ACTIVITY » Transcribe each record as written.

Segment Start: AVAILABLE RECORDS

Lemma split_aux_no_blank (s cur : string) :
  no_space s = true → split_aux ", " s cur 0 = [cur +:+ s].
Proof.
  revert cur. induction s as [|c s IH]; intros cur H.
  - by rewrite append_nil_r.
  - change (no_space (String c s)) with (negb (is_space c) && no_space s) in H.
    apply andb_true_iff in H as [Hc H].
    rewrite split_aux_cons, prefix_cons.
    assert (Hp : (if Ascii.eqb "," c then String.prefix " " s else false) = false).
    { destruct (Ascii.eqb "," c); [|done].
      destruct s as [|d s]; [done|]. rewrite prefix_cons.
      destruct (Ascii.eqb_spec " " d) as [<-|_]; [|done].
      change (no_space (String " " s)) with (negb (is_space " ") && no_space s) in H.
      discriminate. }
    rewrite Hp, (IH _ H). by rewrite append_assoc.
Qed.

(** X25. A list that holds a comma but no white space is taken as one
    element name: names separated by a comma alone are not split. *)
Theorem parse_element_list_no_blank (el : string) :
  no_space el = true → str_contains "," el = true →
  parse_element_list el = [el].
Proof.
  intros Hs Hc. unfold parse_element_list, split_sep. rewrite Hc.
  rewrite (split_aux_no_blank el "" Hs).
  change ("" +:+ el) with el. rewrite fmap_cons. by rewrite (strip_id el Hs).
Qed.

Lemma parse_element_list_no_blank_witness :
  parse_element_list "Fe,Cu" = ["Fe,Cu"].
Proof. apply parse_element_list_no_blank; reflexivity. Defined.

(** ** Names that get no model *)

Section NoModelFacts.

Variable get_para : ParameterTable.
Variable emission_line_all : string → list (string * Q).
Variable cs : string → Q → string → Q.
Variable compton_hints0 : gmap string Hint.
Variable elastic_hints0 : gmap string Hint.

Lemma setElementModel_unknown (ms : ModelSpectrum) (w : world) (ename : string) (ie : Q) :
  incident_energy ms = Some ie →
  ename ∉ k_line → ename ∉ l_line → ename ∉ m_line →
  setElementModel emission_line_all cs ename (ms, w) = (Ok None, (ms, w)).
Proof.
  intros Hie Hk Hl Hm.
  unfold setElementModel, bind, getattr, self, bind, ret, raise. simpl.
  rewrite Hie. simpl. unfold str_in.
  by rewrite (bool_decide_eq_false_2 _ Hk), (bool_decide_eq_false_2 _ Hl),
    (bool_decide_eq_false_2 _ Hm).
Qed.

Lemma setElementModel_none (ms : ModelSpectrum) (w : world) (ename : string) (ie : Q) :
  incident_energy ms = Some ie → gives_no_model cs ename ie →
  ∃ w', setElementModel emission_line_all cs ename (ms, w) = (Ok None, (ms, w'))
        ∧ heap w' = heap w.
Proof.
  intros Hie [Hin|(Hk & Hl & Hm)].
  - by apply (setElementModel_inactive emission_line_all cs ms w ename ie).
  - exists w. split; [|done]. by apply (setElementModel_unknown ms w ename ie).
Qed.

(** The loop of [model_spectrum] stops at a name that gets no model. *)
Lemma for_each_no_model (el : list string) (ms : ModelSpectrum) (w : world)
    (ename : string) (ie : Q) :
  ename ∈ el → incident_energy ms = Some ie → gives_no_model cs ename ie →
  is_ok (for_each el (λ ename,
           lift_w (emit STDOUT (MsgConstruct ename)) ;;
           do cur <- getattr self_mod "mod";
           do em <- setElementModel emission_line_all cs ename;
           do m <- lift_result (add cur em);
           set_self (set_mod m)) (ms, w)).1 = false.
Proof.
  intros Hel Hie Hno. revert ms w Hie.
  induction el as [|a el IH]; intros ms w Hie; [by apply elem_of_nil in Hel|].
  simpl. unfold bind at 1.
  match goal with |- context [match ?b (ms, w) with _ => _ end] =>
    destruct (b (ms, w)) as [[[]|x] [ms1 w1]] eqn:E end; [|done].
  apply elem_of_cons in Hel as [<-|Hel].
  - exfalso. apply bind_ok_inv in E as ([] & [ms2 w2] & H1 & E).
    injection H1 as <- <-.
    apply bind_ok_inv in E as (cur & [ms3 w3] & H2 & E).
    assert (ms3 = ms) as ->.
    { unfold getattr, bind, self in H2; simpl in H2.
      destruct (self_mod ms); [by injection H2 | discriminate]. }
    apply bind_ok_inv in E as (em & [ms4 w4] & H3 & E).
    destruct (setElementModel_none ms w3 ename ie Hie Hno) as (w' & Hs & _).
    rewrite Hs in H3. injection H3 as <- <- <-.
    apply bind_ok_inv in E as (m & s5 & H4 & _). discriminate.
  - apply (IH Hel). by apply (body_keeps_energy emission_line_all cs ie a ms w tt ms1 w1).
Qed.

Segment End: AVAILABLE RECORDS

WRITTEN REPLY »
Lemma split_aux_no_blank (s cur : string) :
  no_space s = true → split_aux ", " s cur 0 = [cur +:+ s].
Proof.
  revert cur. induction s as [|c s IH]; intros cur H.
  - by rewrite append_nil_r.
  - change (no_space (String c s)) with (negb (is_space c) && no_space s) in H.
    apply andb_true_iff in H as [Hc H].
    rewrite split_aux_cons, prefix_cons.
    assert (Hp : (if Ascii.eqb "," c then String.prefix " " s else false) = false).
    { destruct (Ascii.eqb "," c); [|done].
      destruct s as [|d s]; [done|]. rewrite prefix_cons.
      destruct (Ascii.eqb_spec " " d) as [<-|_]; [|done].
      change (no_space (String " " s)) with (negb (is_space " ") && no_space s) in H.
      discriminate. }
    rewrite Hp, (IH _ H). by rewrite append_assoc.
Qed.

(** X25. A list that holds a comma but no white space is taken as one
    element name: names separated by a comma alone are not split. *)
Theorem parse_element_list_no_blank (el : string) :
  no_space el = true → str_contains "," el = true →
  parse_element_list el = [el].
Proof.
  intros Hs Hc. unfold parse_element_list, split_sep. rewrite Hc.
  rewrite (split_aux_no_blank el "" Hs).
  change ("" +:+ el) with el. rewrite fmap_cons. by rewrite (strip_id el Hs).
Qed.

Lemma parse_element_list_no_blank_witness :
  parse_element_list "Fe,Cu" = ["Fe,Cu"].
Proof. apply parse_element_list_no_blank; reflexivity. Defined.

(** ** Names that get no model *)

Section NoModelFacts.

Variable get_para : ParameterTable.
Variable emission_line_all : string → list (string * Q).
Variable cs : string → Q → string → Q.
Variable compton_hints0 : gmap string Hint.
Variable elastic_hints0 : gmap string Hint.

Lemma setElementModel_unknown (ms : ModelSpectrum) (w : world) (ename : string) (ie : Q) :
  incident_energy ms = Some ie →
  ename ∉ k_line → ename ∉ l_line → ename ∉ m_line →
  setElementModel emission_line_all cs ename (ms, w) = (Ok None, (ms, w)).
Proof.
  intros Hie Hk Hl Hm.
  unfold setElementModel, bind, getattr, self, bind, ret, raise. simpl.
  rewrite Hie. simpl. unfold str_in.
  by rewrite (bool_decide_eq_false_2 _ Hk), (bool_decide_eq_false_2 _ Hl),
    (bool_decide_eq_false_2 _ Hm).
Qed.

Lemma setElementModel_none (ms : ModelSpectrum) (w : world) (ename : string) (ie : Q) :
  incident_energy ms = Some ie → gives_no_model cs ename ie →
  ∃ w', setElementModel emission_line_all cs ename (ms, w) = (Ok None, (ms, w'))
        ∧ heap w' = heap w.
Proof.
  intros Hie [Hin|(Hk & Hl & Hm)].
  - by apply (setElementModel_inactive emission_line_all cs ms w ename ie).
  - exists w. split; [|done]. by apply (setElementModel_unknown ms w ename ie).
Qed.

(** The loop of [model_spectrum] stops at a name that gets no model. *)
Lemma for_each_no_model (el : list string) (ms : ModelSpectrum) (w : world)
    (ename : string) (ie : Q) :
  ename ∈ el → incident_energy ms = Some ie → gives_no_model cs ename ie →
  is_ok (for_each el (λ ename,
           lift_w (emit STDOUT (MsgConstruct ename)) ;;
           do cur <- getattr self_mod "mod";
           do em <- setElementModel emission_line_all cs ename;
           do m <- lift_result (add cur em);
           set_self (set_mod m)) (ms, w)).1 = false.
Proof.
  intros Hel Hie Hno. revert ms w Hie.
  induction el as [|a el IH]; intros ms w Hie; [by apply elem_of_nil in Hel|].
  simpl. unfold bind at 1.
  match goal with |- context [match ?b (ms, w) with _ => _ end] =>
    destruct (b (ms, w)) as [[[]|x] [ms1 w1]] eqn:E end; [|done].
  apply elem_of_cons in Hel as [<-|Hel].
  - exfalso. apply bind_ok_inv in E as ([] & [ms2 w2] & H1 & E).
    injection H1 as <- <-.
    apply bind_ok_inv in E as (cur & [ms3 w3] & H2 & E).
    assert (ms3 = ms) as ->.
    { unfold getattr, bind, self in H2; simpl in H2.
      destruct (self_mod ms); [by injection H2 | discriminate]. }
    apply bind_ok_inv in E as (em & [ms4 w4] & H3 & E).
    destruct (setElementModel_none ms w3 ename ie Hie Hno) as (w' & Hs & _).
    rewrite Hs in H3. injection H3 as <- <- <-.
    apply bind_ok_inv in E as (m & s5 & H4 & _). discriminate.
  - apply (IH Hel). by apply (body_keeps_energy emission_line_all cs ie a ms w tt ms1 w1).
Qed.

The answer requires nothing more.